As mentioned in previous entries I have done quite a bit of work to block hackers from my WordPress sites and reduce the load on the server, but looking over the logs I still saw spikes of activity which I wanted to smooth out. A bit of IP sleuthing revealed the culprits to be various web crawlers. Since I’ve have screened out most of the malicious bots, some of these these are gathering information for the big search engines, many some are aggregating information for the hundreds of business directories and minor search engines. Some bad actors might be in there too, trolling for e-mail addresses in a not-too-overtly evil manner.
Clearly we don’t want to discourage Googlebots and Bingbots (or even minor aggregators) from crawling the site to index new content, but we do want to keep it to a minimum. We can do that by telling them which files to look at and which to ignore using sitemaps and robots.txt.
The sitemap is a computer readable list of all the pages, posts and media on your site. Robots.txt is file which all crawlers are supposed to read which list which directories should be indexed and which should be ignored. Unfortunately compliance is voluntary.
As part of my search engine optimization I have created XML sitemaps of all the sites and submitted those to Google and Bing webmaster tools. The plugin I like to use is WordPress SEO by Yoast. WPSEO is great for managing the meta data for individual pages and it automatically creates sitemaps and pings the search engines when you add to a site. In addition to listing the URLs of your site a sitemap also assigns a priority (from 1.0 to 0 – home page is usually 1.0) and change frequency (daily, weekly, monthly, yearly or never). Unfortunately you can’t edit these attributes of the sitemaps with Yoast’s plugin.

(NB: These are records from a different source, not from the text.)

(** Once [welcome.json] records [welcome_shown], the welcome dialog is left
    alone: whatever the user does, the file stays as it is, no dialog
    opens, and every activation completes without raising. *)
Theorem welcome_already_shown (st : state) (tr : list event) :
  welcome_shown (load (file st)) = true -> dialog_open st = false ->
  file (run st tr) = file st /\ dialog_open (run st tr) = false /\
  snd (activate (run st tr)) = None.
Proof.
  intros Hs Hd.
  assert (H : forall st', file st' = file st -> dialog_open st' = false ->
            file (fold_left step tr st') = file st /\
            dialog_open (fold_left step tr st') = false).
  { induction tr as [|e tr IH]; intros st' Hf Hd'; simpl; [auto|].
    rewrite <- Hf in Hs.
    destruct (step_shown st' e Hs Hd') as [Hf' Hd''].
    apply IH; [congruence | exact Hd'']. }
  destruct (H st eq_refl Hd) as [Hf Hd'].
  unfold run. split; [exact Hf|]. split; [exact Hd'|].
  unfold activate. rewrite Hf, Hs. reflexivity.
Qed.

Lemma welcome_already_shown_witness :
  file (run (mkState (Some [("welcome_shown"%string, true)]) [] false)
            [Activate; Restart; Dismiss; Activate])
  = Some [("welcome_shown"%string, true)] /\
  snd (activate (run (mkState (Some [("welcome_shown"%string, true)]) [] false)
                     [Activate; Restart; Dismiss; Activate])) = None.
Proof.
  destruct (welcome_already_shown (mkState (Some [("welcome_shown"%string, true)]) [] false)
              [Activate; Restart; Dismiss; Activate] eq_refl eq_refl) as [H1 [_ H3]].
  split; [exact H1 | exact H3].
Defined.

End WelcomeTheory.

Module ThemeTheory.
Import Theme.

Section Forced.
Variable get_dark : color_scheme -> bool.
Hypothesis forced_dark : get_dark FORCE_DARK = true.
Hypothesis forced_light : get_dark FORCE_LIGHT = false.

(** Each press of the theme button flips [get_dark], whatever scheme was
    in force before; two presses give back the original brightness. *)
Theorem toggle_theme_flips (sch : color_scheme) :
  get_dark (toggle_theme get_dark sch) = negb (get_dark sch) /\
  get_dark (toggle_theme get_dark (toggle_theme get_dark sch)) = get_dark sch.
Proof.
  unfold toggle_theme.
  destruct (get_dark sch) eqn:E.
  - rewrite forced_light, forced_dark. auto.
  - rewrite forced_dark, forced_light. auto.
Qed.
(** [pd.DataFrame.from_dict(d, orient='index')] for a dictionary of
    dictionaries, as pandas 1 and 2 build it: the inner keys become the
    columns, in order of first appearance; the rows are the outer keys
    that have at least one entry; an absent entry is the missing value. *)
Definition from_dict_index (d : list (string * list (string * Z)))
  : DataFrame :=
  let new_data :=
    fold_left
      (fun nd row =>
         fold_left
           (fun nd cv =>
              let inner :=
                match PyDict.get String.eqb (fst cv) nd with
                | Some m => m
                | None => []
                end in
              PyDict.set String.eqb (fst cv)
                (PyDict.set String.eqb (fst row) (snd cv) inner) nd)
           (snd row) nd)
      d [] in
  let idx :=
    fold_left
      (fun idx col =>
         fold_left
           (fun idx k => if has_label k idx then idx else idx ++ [k])
           (map fst (snd col)) idx)
      new_data [] in
  mkFrame idx
    (map (fun col =>
            (fst col,
             as_column
               (map (fun i => match PyDict.get String.eqb i (snd col) with
                              | Some z => Num z
                              | None => NaN
                              end) idx)))
         new_data).
(** [_extract_text_from_pdf]: the text, or the message of the
    [ValueError] it raises.  [text_parts] is one list for both attempts:
    pages pdfplumber got through before raising stay in it. *)
Definition _extract_text_from_pdf (pdf_bytes : string) : string + string :=
  let first := pdfplumber pdf_bytes in
  let text_parts := page_texts (pages_read first) in
  match pdf_error first, text_parts with
  | None, _ :: _ => inr (join_lines text_parts)
  | _, _ =>
      let second := pypdf2 pdf_bytes in
      let text_parts := (text_parts ++ page_texts (pages_read second))%list in
      match pdf_error second, text_parts with
      | Some e, _ => inl ("Failed to extract text from PDF: " +:+ e)
      | None, _ :: _ => inr (join_lines text_parts)
      | None, [] => inl "Could not extract text from PDF"
      end
  end.

(** [execute(resume_text, resume_pdf)] *)
Definition execute (resume_text resume_pdf : option string) : ParseResult :=
  let read :=
    if truthy_str resume_pdf then
      match _extract_text_from_pdf (default "" resume_pdf) with
      | inr text => inr (Some text)
      | inl e => inl e
      end
    else if negb (truthy_str resume_text)
    then inl "Either resume_text or resume_pdf must be provided"
    else inr resume_text in
  match read with
  | inl e => failure e resume_text
  | inr resume_text =>
      if negb (truthy_str resume_text)
         || (stripped_length (default "" resume_text) <? 10)%nat
      then failure "Resume text is too short or empty" resume_text
      else
        match parser_llm (default "" resume_text) with
        | inl e => failure e resume_text
        | inr data =>
            {| parse_success := true;
               parse_error := None;
               parse_data := with_resume_text data (default "" resume_text) |}
        end
  end.

End Execute.

End ResumeParser.

(** * Vocabulary of the statements *)

(** [resume_text] and [resume_pdf] as [process] computes them. *)
Definition resume_text_of (task : Task) (c : context) : option string :=
  py_or (task_resume_text task) (get_text c "resume_text" (Some "")).

Definition resume_pdf_of (task : Task) (c : context) : option string :=
  py_or (task_resume_pdf task) (get_text c "resume_pdf" None).

(** The parser call of iteration 1. *)
Definition parse_of (env : Env) (task : Task) (c : context) : ParseResult :=
  if truthy_str (resume_pdf_of task c)
  then resume_parser env (resume_pdf_of task c) None
  else resume_parser env None (resume_text_of task c).

(** [resume_text_extracted] after iteration 1. *)
Definition extracted_of (env : Env) (task : Task) (c : context) : option string :=
  if negb (truthy_str (resume_text_of task c))
     && truthy_str (Some (parsed_resume_text (parse_data (parse_of env task c))))
  then Some (parsed_resume_text (parse_data (parse_of env task c)))
  else resume_text_of task c.

(** What [_generate_strategy] returns for this task when [n] invocations
    of it have gone before, that is, when [strategy_calls] stands at [n]. *)
Definition attempt (env : Env) (task : Task) (c : context) (n : nat) : Strategy :=
  {| strategy_id := "strategy_" +:+ py_str (task_user_id task);
     strategy_user_id := task_user_id task;
     strategy_data :=
       default StrategyAgent.fallback_strategy
         (extracted_of env task c ≫= fun text =>
            skills (parse_data (parse_of env task c)) ≫= fun _ =>
            strategy_llm env n (str_prefix 1000 text)
              (parse_data (parse_of env task c))) |}.

(** The strategy's target positions can be counted where the loop
    counts them: if the strategy is complete, they are an array. *)
Definition countable (s : Strategy) : Prop :=
  StrategyAgent.complete s = true ->
  exists positions, target_positions (strategy_data s) = ListOf positions.

(** The row for [id] after a status update. *)
Definition row_after (db : list ApplicationDB) (now now' : Z)
    (id s : string) : option ApplicationDB :=
  AnalyticsAgent.find_application
    (AnalyticsAgent._update_application_status db now now' id s).2 id.

(** ** A small program logic for [Py]

    [preserves R m]: whatever [m] does, returning or raising, the world it
    leaves is [R]-related to the one it started in. *)

Definition preserves {A} (R : relation world) (m : Py A) : Prop :=
  forall w, R w (m w).2.

(** A computation that never raises. *)
Definition total {A} (m : Py A) : Prop :=
  forall w, exists a, (m w).1 = Ok a.

(** A step that leaves everything but the context of session [sid] alone
    and, in that context, loses no key and keeps ["agent_trace"]. *)
Definition session_step (sid : string) (w w' : world) : Prop :=
  storage w' = storage w
  /\ uuids_drawn w' = uuids_drawn w
  /\ invoked w' = invoked w
  /\ (forall k, k <> RedisMemory.session_key sid ->
        sessions w' !! k = sessions w !! k)
  /\ (forall c : context, sessions w !! RedisMemory.session_key sid = Some c ->
        exists c' : context,
          sessions w' !! RedisMemory.session_key sid = Some c'
          /\ c' !! "agent_trace" = c !! "agent_trace"
          /\ (forall key, is_Some (c !! key) -> is_Some (c' !! key))).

Yoast sets all posts and pages to be re-crawled weekly. That’s too frequently for some content, in my opinion. I disable the sitemap component in Yoast’s SEO and install Google XML Sitemaps plugin which allows me to edit the site map.
The main page is set to daily, but static pages and old posts can be set to monthly or even yearly.
We can submit our sitemap URL to the major search engines but what about all those pesky little search engines? That is what robots.txt is for! The robots.txt goes in the root directory of your site. Perishable Press offers us a good starting point for building the file:
User-agent: *
Disallow: /feed/
Disallow: /trackback/
Disallow: /wp-admin/
Disallow: /wp-content/
Disallow: /wp-includes/
Disallow: /xmlrpc.php
Disallow: /wp-
Allow: /wp-content/uploads/
Sitemap: http://example.com/sitemap.xml
This file suggests a list of WordPress directories which should not be crawled and one that should. At the end you place the absolute path to your sitemap. Good bots will comply with these guideline and you should see a marked decrease in unnecessary crawling.
But if it’s voluntary what about the bad guys? Can’t they look at this as a map of places you don’t want them to go and just go there anyway? Yes they can, but the White Hats at Perishable Press came up with a little trick they call the Black Hole for Bad Bots. I have installed this on a couple of sites.
As it turns out the PHP is outdated and it doesn’t run properly. Sadly the author does not seem to be supporting it. It does work to capture the IPs of offending crawlers, but it does not bar them from crawling the site. For now I will leave it installed and use it as a source of bad IPs to add manually to my .htaccess file using Bulletproof Security.
After a couple of weeks running all my sites using the above protocols. I have been able to lower the RAM allocation on the VPS by one third with no resets.